Такую позицию можно в сердцах обозвать холодным интеллектуализмом, которому нечего делать в годину испытаний, – и все же это та самая духовная сфера, в которой обретались лучшие поэты и мыслители Германии. Сегодня самое время напомнить о духовности и призвать к чувству справедливости и меры, к порядочности и человеколюбию, в этой духовности заключенных. Неужели наступит время, когда немцу потребуется мужество, чтобы сказать, что хорошая английская книга лучше плохой немецкой? Неужели дух воюющих сторон, которые сохраняют жизнь взятым в плен врагам, посрамит дух наших мыслителей, неспособных признать и оценить противника даже тогда, когда тот проповедует миролюбие и творит добро? Что принесет нам послевоенное время, которого мы уже теперь слегка побаиваемся, время, когда путешествия и духовный обмен между народами окажутся в полном запустении? И кому, как не нам, предстоит работать над тем, чтобы все снова стало по-иному, чтобы люди снова научились понимать и ценить друг друга, учиться друг у друга, кому, как не нам, сидящим за письменными столами, в то время как наши братья сражаются на фронте? Честь и слава тому, кто проливает кровь и рискует жизнью на полях сражений под взрывами гранат! Но перед теми, кто желает добра своей отчизне и не утратил веры в грядущее, стоит иная задача: сохранять мир, наводить мосты между народами, искать пути взаимопонимания, а не потрясать оружием (пером!) и не разрушать до основания фундамент будущего обновления Европы.

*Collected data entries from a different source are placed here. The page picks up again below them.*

Lemma relax_spec bc bs s l p :
  dims bc -> dims bs -> 1 <= s <= count -> 1 <= l <= L -> 0 <= p < l ->
  cell_done bc bs (s - 1) p -> partial bc bs s l p ->
  wp (relax g prefix final count s l p (bc, bs))
    (fun t _ => dims t.1 /\ dims t.2 /\ partial t.1 t.2 s l (p + 1) /\
       forall s' l', 0 <= s' -> 0 <= l' -> s' <> s \/ l' <> l ->
         cell t.1 s' l' = cell bc s' l' /\ cell t.2 s' l' = cell bs s' l')
    (fun _ _ => False) tt.
Proof.
  intros D1 D2 Hs Hl Hp (u&pu&Hu&_&Hur&Hulow&_) Hpart. pose proof unreachable_range as HU.
  unfold relax. apply wp_bind. eapply wp_read2; [exact Hu|].
  assert (forall ks, plan_to (s - 1) p ks -> u <= Z.min UNREACHABLE_COST (max_stage_cost costs 0 0 ks)) as Hlow.
  { intros ks Hks. rewrite <- (plan_cost_prev (s - 1)) by lia. by apply Hulow. }
  destruct (Z.eqb_spec u UNREACHABLE_COST) as [->|Hne]; wp_steps.
  { split_and!; [done|done| |done]. apply partial_skip; [done|]. intros ks Hks _. specialize (Hlow ks Hks). lia. }
  rewrite (u32_small p), (u32_small (l - p)) by lia.
  destruct (layer_range_is_valid g p (l - p)) eqn:Hv; cbn [negb]; wp_steps.
  2:{ split_and!; [done|done| |done]. apply partial_skip; [done|]. congruence. }
  destruct (Hprefix (Z.to_nat l)) as [Hl1 _]; [lia|]. destruct (Hprefix (Z.to_nat p)) as [Hl2 _]; [lia|]. wp_steps.
  destruct (segment_cost p l _ _ Hp ltac:(lia) Hl1 Hl2) as [Hsr ->]. set (seg := layers_cost costs p (l - p)) in *.
  set (o := if s =? count then _ else _).
  assert (match o with Some c => c = seg + charge s | None => U64_MAX < seg + charge s end) as Ho.
  { subst o. unfold charge. destruct (s =? count); [|lia].
    destruct (Z.ltb_spec (U64_MAX - final) seg); [lia|]. by rewrite u64_small by lia. }
  clearbody o. destruct o as [c|]; wp_steps.
  2:{ split_and!; [done|done| |done]. apply partial_skip; [done|]. intros ks _ _. fold seg. lia. }
  subst c. destruct Hpart as (v&q&Hc1&Hc2&Hvr&Hvlow&Hj). eapply wp_read2; [exact Hc1|].
  assert (0 <= charge s) as Hch by (unfold charge; destruct (s =? count); lia).
  destruct (Z.ltb_spec (Z.max u (seg + charge s)) v) as [Hlt|Hge]; wp_steps; cbn [fst snd].
  - split_and!; [by apply write2_dims|by apply write2_dims| |].
    + exists (Z.max u (seg + charge s)), p.
      split_and!; [by eapply cell_write2_same|by eapply cell_write2_same|lia|lia| |].
      * intros ks q' Hks Hq' Hv'. destruct (decide (q' = p)) as [->|].
        { specialize (Hlow ks Hks). fold seg. lia. }
        specialize (Hvlow ks q' Hks ltac:(lia) Hv'). lia.
      * intros _. right. split_and!; [lia|lia|lia|done|]. exists u. split_and!; [|lia|done].
        rewrite cell_write2_other by lia. done.
    + intros s' l' H0 H1 Hne'. rewrite !cell_write2_other by lia. done.
  - split_and!; [done|done| |done]. exists v, q. split_and!; try done; try lia.
    intros ks q' Hks Hq' Hv'. destruct (decide (q' = p)) as [->|]; [|apply Hvlow; [done|lia|done]].
    specialize (Hlow ks Hks). fold seg. lia.
Qed.

(** Cells other than [(s, l)] stay done when only that one changes. *)
Lemma cell_done_stable bc bs bc' bs' s l s' l' :
  (forall a b, 0 <= a -> 0 <= b -> a <> s \/ b <> l -> cell bc' a b = cell bc a b /\ cell bs' a b = cell bs a b) ->
  0 <= s' <= s -> 0 <= l' -> s' <> s \/ l' <> l -> cell_done bc bs s' l' -> cell_done bc' bs' s' l'.
Proof.
  intros Heq Hs Hl Hne (v&p&H1&H2&H3&H4&H5). destruct (Heq s' l') as [E1 E2]; [lia|lia|done|].
  exists v, p. rewrite E1, E2. split_and!; try done; try lia. intros Hv.
  destruct (H5 Hv) as [?|(J1&J2&J3&u&Hu&J4)]; [by left|]. right. split_and!; try done; try lia.
  exists u. destruct (Heq (s' - 1) p) as [-> _]; [lia|lia|lia|]. done.
Qed.

Lemma fresh_done s l bc bs :
  cell_fresh bc bs s l -> (forall ks, ~ plan_to s l ks) -> cell_done bc bs s l.
Proof.
  intros [H1 H2] Hno. pose proof unreachable_range. exists UNREACHABLE_COST, U32_MAX.
  split_and!; [done|done|lia|lia| |].
  - intros ks Hks. by destruct (Hno ks).
  - intros Hv. lia.
Qed.

Definition before (s0 l0 s l : Z) : Prop := s < s0 \/ (s = s0 /\ l < l0).

(** The tables when [(s0, l0)] is the next cell to fill. *)
Definition tables_inv (s0 l0 : Z) (t : list (list Z) * list (list Z)) : Prop :=
  dims t.1 /\ dims t.2 /\ forall s l, 0 <= s <= count -> 0 <= l <= L ->
    (before s0 l0 s l -> cell_done t.1 t.2 s l) /\ (~ before s0 l0 s l -> cell_fresh t.1 t.2 s l).

Lemma fill_cell_spec s l t :
  1 <= s <= count -> 1 <= l <= L -> tables_inv s l t ->
  wp (for_fold (range 0 l) (fun p => relax g prefix final count s l p) t)
    (fun t' _ => tables_inv s (l + 1) t') (fun _ _ => False) tt.
Proof.
  intros Hs Hl (D1&D2&Hcells). destruct t as [bc0 bs0]. cbn [fst snd] in *. pose proof unreachable_range as HU.
  eapply wp_mono.
  - apply (wp_for_fold (fun pre t _ => dims t.1 /\ dims t.2 /\ partial t.1 t.2 s l (Z.of_nat (length pre)) /\
      forall a b, 0 <= a -> 0 <= b -> a <> s \/ b <> l -> cell t.1 a b = cell bc0 a b /\ cell t.2 a b = cell bs0 a b)
      _ _ _ (fun _ _ => False)).
    + cbn [fst snd length]. split_and!; try done.
      destruct (proj2 (Hcells s l ltac:(lia) ltac:(lia))) as [F1 F2]; [unfold before; lia|].
      exists UNREACHABLE_COST, U32_MAX. split_and!; [done|done|lia|lia| |].
      * intros ks q _ Hq. simpl in Hq. lia.
      * intros Hv. lia.
    + intros pre p post [bc bs] [] Hsplit (E1&E2&Hpart&Heq). apply range_split in Hsplit as [-> Hp].
      rewrite length_app, length_range in *. cbn [length fst snd] in *.
      replace (Z.of_nat (Z.to_nat (p - 0) + 1)) with (p + 1) by lia.
      replace (Z.of_nat (Z.to_nat (p - 0))) with p in Hpart by lia.
      eapply wp_mono; [apply relax_spec; [done|done|lia|lia|lia| |exact Hpart]| |done].
      * eapply cell_done_stable; [exact Heq|lia|lia|lia|]. apply Hcells; [lia|lia|unfold before; lia].
      * intros [bc' bs'] [] (E3&E4&Hpart'&Heq'). cbn [fst snd] in *. split_and!; [done|done|done|].
        intros a b Ha Hb Hne. destruct (Heq' a b Ha Hb Hne) as [-> ->]. by apply Heq.
  - intros [bc bs] [] (E1&E2&Hpart&Heq). cbn [fst snd] in *. rewrite length_range in Hpart.
    replace (Z.of_nat (Z.to_nat (l - 0))) with l in Hpart by lia.
    split_and!; [done|done|]. cbn [fst snd]. intros a b Ha Hb. split.
    + intros Hbef. destruct (decide (a = s /\ b = l)) as [[-> ->]|Hne].
      * apply partial_done; [lia|done].
      * eapply cell_done_stable; [exact Heq| |lia|lia|]; [unfold before in Hbef; lia|].
        apply Hcells; [lia|lia|]. unfold before in *. lia.
    + intros Hbef. destruct (Heq a b) as [Q1 Q2]; [lia|lia|unfold before in Hbef; lia|]. unfold cell_fresh.
      rewrite Q1, Q2. apply Hcells; [lia|lia|]. unfold before in *. lia.
  - done.
Qed.

Lemma tables_inv_row s t :
  1 <= s -> tables_inv s 0 t -> tables_inv s 1 t.
Proof.
  intros Hs (D1&D2&Hcells). split_and!; [done|done|]. intros a b Ha Hb.
  destruct (Hcells a b Ha Hb) as [H1 H2]. split; [|unfold before in *; intros; apply H2; lia].
  intros Hbef. destruct (decide (a = s /\ b = 0)) as [[-> ->]|Hne].
  - apply fresh_done; [apply H2; unfold before; lia|]. intros ks Hks. eapply no_empty_plan; [exact Hks|lia].
  - apply H1. unfold before in *. lia.
Qed.

Lemma fill_tables_spec t :
  tables_inv 1 0 t ->
  wp (fill_tables g prefix final count L t) (fun t' _ => tables_inv (count + 1) 0 t') (fun _ _ => False) tt.
Proof.
  intros Ht. unfold fill_tables. eapply wp_mono.
  - apply (wp_for_fold (fun pre t _ => tables_inv (Z.of_nat (length pre) + 1) 0 t) _ _ _ (fun _ _ => False)); [done|].
    intros pre s post t1 [] Hsplit Hinv. apply range_split in Hsplit as [-> Hs].
    rewrite length_app, length_range in *. cbn [length].
    replace (Z.of_nat (Z.to_nat (s - 1) + 1) + 1) with (s + 1) by lia.
    replace (Z.of_nat (Z.to_nat (s - 1)) + 1) with s in Hinv by lia.
    eapply wp_mono.
    + apply (wp_for_fold (fun pre t _ => tables_inv s (Z.of_nat (length pre) + 1) t) _ _ _ (fun _ _ => False)).
      * apply tables_inv_row; [lia|done].
      * intros pre2 l post2 t2 [] Hsplit Hinv2. apply range_split in Hsplit as [-> Hl].
        rewrite length_app, length_range in *. cbn [length].
        replace (Z.of_nat (Z.to_nat (l - 1) + 1) + 1) with (l + 1) by lia.
        replace (Z.of_nat (Z.to_nat (l - 1)) + 1) with l in Hinv2 by lia.
        apply fill_cell_spec; [lia|lia|done].
    + intros t2 [] (D1&D2&Hcells). rewrite length_range in Hcells. split_and!; [done|done|].
      intros a b Ha Hb. destruct (Hcells a b Ha Hb) as [H1 H2]. unfold before in *.
      split; intros; [apply H1|apply H2]; lia.
    + done.
  - intros t' [] Hinv. rewrite length_range in Hinv.
    by replace (Z.of_nat (Z.to_nat (count + 1 - 1)) + 1) with (count + 1) in Hinv by lia.
  - done.
Qed.

Lemma initial_tables :
  tables_inv 1 0
    (write2 0 0 0 (replicate (Z.to_nat (count + 1)) (replicate (Z.to_nat (L + 1)) UNREACHABLE_COST)),
     replicate (Z.to_nat (count + 1)) (replicate (Z.to_nat (L + 1)) U32_MAX)).
Proof.
  assert (forall v, dims (replicate (Z.to_nat (count + 1)) (replicate (Z.to_nat (L + 1)) v))) as HD.
  { intros v. split; [rewrite length_replicate; lia|]. intros i row Hi. apply lookup_replicate in Hi as [-> _].
    rewrite length_replicate. lia. }
  assert (forall v s l, 0 <= s <= count -> 0 <= l <= L ->
    cell (replicate (Z.to_nat (count + 1)) (replicate (Z.to_nat (L + 1)) v)) s l = Some v) as Hc.
  { intros v s l Hs Hl. unfold cell. rewrite lookup_replicate_2 by lia. apply lookup_replicate_2. lia. }
  pose proof unreachable_range.
  split_and!; [apply write2_dims, HD|apply HD|]. cbn [fst snd]. intros s l Hs Hl. split.
  - intros Hbef. assert (s = 0) as -> by (unfold before in Hbef; lia). destruct (decide (l = 0)) as [->|Hl0].
    + exists 0, U32_MAX. split_and!; [eapply cell_write2_same, Hc; lia|apply Hc; lia|lia|lia| |by left].
      intros ks (Hk&_). destruct ks; [|simpl in Hk; lia]. unfold plan_cost. simpl. lia.
    + apply fresh_done.
      * split; [rewrite cell_write2_other by lia|]; apply Hc; lia.
      * intros ks (Hk&_&Hsum). destruct ks; [|simpl in Hk; lia]. by apply Hl0.
  - intros Hbef. split; [rewrite cell_write2_other by (unfold before in Hbef; lia)|]; apply Hc; lia.
Qed.

End dp.

(** ** Validation *)

Lemma range_valid_bounds g first k :
  0 <= g_layer_count g <= U32_MAX -> 0 <= first -> 0 <= k -> layer_range_is_valid g first k = true ->
  0 < k /\ first + k <= g_layer_count g.
Proof.
  intros HL Hf Hk. unfold layer_range_is_valid. destruct (Z.eqb_spec k 0); [done|].
  destruct (Z.leb_spec (g_layer_count g) first); [done|]. cbn [orb]. rewrite u32_small by lia.
  destruct (Z.ltb_spec (g_layer_count g - first) k); [done|]. lia.
Qed.

Section validity.
Context (g : StagePlanGeometry) (p : StagePlan).
Abbreviation live := (take (Z.to_nat (stage_count p)) (stages p)).

(** What a stage of a valid plan satisfies. *)
Definition stage_valid (i : nat) (s : StagePlanStage) : Prop :=
  has_flag (flags s) (u32_not STAGE_KNOWN_FLAGS) = false /\
  first_layer_index s = sumZ (layer_count <$> take i live) /\
  layer_range_is_valid g (first_layer_index s) (layer_count s) = true /\
  (if has_flag (flags s) STAGE_FLAG_FINAL_TOKEN then Z.of_nat i + 1 = stage_count p
   else has_flag (flags s) STAGE_FLAG_OUTPUT_HIDDEN = true).

Record plan_valid : Prop := {
  pv_abi : abi_version p = ABI_VERSION /\ descriptor_bytes p = DESCRIPTOR_BYTES;
  pv_count : 1 <= stage_count p <= MAX_STAGE_COUNT;
  pv_table : stage_count p <= Z.of_nat (length (stages p));
  pv_stages : forall i s, live !! i = Some s -> stage_valid i s;
  pv_cover : sumZ (layer_count <$> live) = g_layer_count g;
  pv_final : exists s, live !! Z.to_nat (stage_count p - 1) = Some s /\
    has_flag (flags s) STAGE_FLAG_FINAL_TOKEN = true;
}.

Lemma lookup_zip_range {A} lo (l : list A) (i : nat) x s :
  zip (range lo (lo + Z.of_nat (length l))) l !! i = Some (x, s) <-> x = lo + Z.of_nat i /\ l !! i = Some s.
Proof.
  rewrite lookup_zip_with_Some. split.
  - intros (a&b&[= -> ->]&Ha&Hb). apply lookup_range in Ha as [Ha _]. done.
  - intros [-> Hs]. exists (lo + Z.of_nat i), s. split_and!; [done| |done].
    apply lookup_range. apply lookup_lt_Some in Hs. lia.
Qed.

В заключение несколько слов для тех, кто страдает от войны и впадает в отчаяние, кому кажется, что она уничтожает остатки культуры и человечности. Войны были всегда, с тех пор как человечество помнит себя, и никогда не было оснований считать, что с ними наконец покончено. Если мы и думали иначе, то исключительно потому, что привыкли к долгому миру. Войны будут до тех пор, пока большинство людей не научится жить в гетевском царстве духа. И все же устранение войны остается нашей благородной целью и важнейшей задачей западной христианской цивилизации. Исследователь, ищущий средство против заразной болезни, не откажется от своей работы только потому, что его застала врасплох новая эпидемия. Мы тем более не откажемся от нашего идеала и не перестанем бороться за «мир на земле» и за дружбу всех людей доброй воли. Человеческая культура возникает из облагораживания и одухотворения животных инстинктов, из чувства стыда, из фантазии и стремления к знанию. Жизнь стоит того, чтобы ее прожить, – в этом высший смысл и утешение всякого искусства, несмотря на то что никому из воспевавших ее не удалось избежать смерти. Пусть эта злополучная война заставит нас глубже, чем когда бы то ни было, почувствовать, что любовь выше ненависти, понимание выше озлобленности, мир благороднее войны. А иначе какая же еще от нее польза?
1914
Конраду Хаусману
Берн, 25 октября 1914
Дорогой друг Хаусман,
[...] В войне меня больше всего мучает сейчас жестокость, с какой, поверх всего политического и солдатского, презирают и оплевывают общепризнанные духовные ценности. Уже залихватский наскок на Годлера[1] 1. ...залихватский наскок на Годлера... – Когда швейцарский художник Фердинанд Годлер (1853-1918) выступил в прессе французской Швейцарии с протестом против варварского обстрела немецкой артиллерией Реймского собора, немецкий журнал «Симплициссимус» высмеял его в. серии карикатур как французского пособника.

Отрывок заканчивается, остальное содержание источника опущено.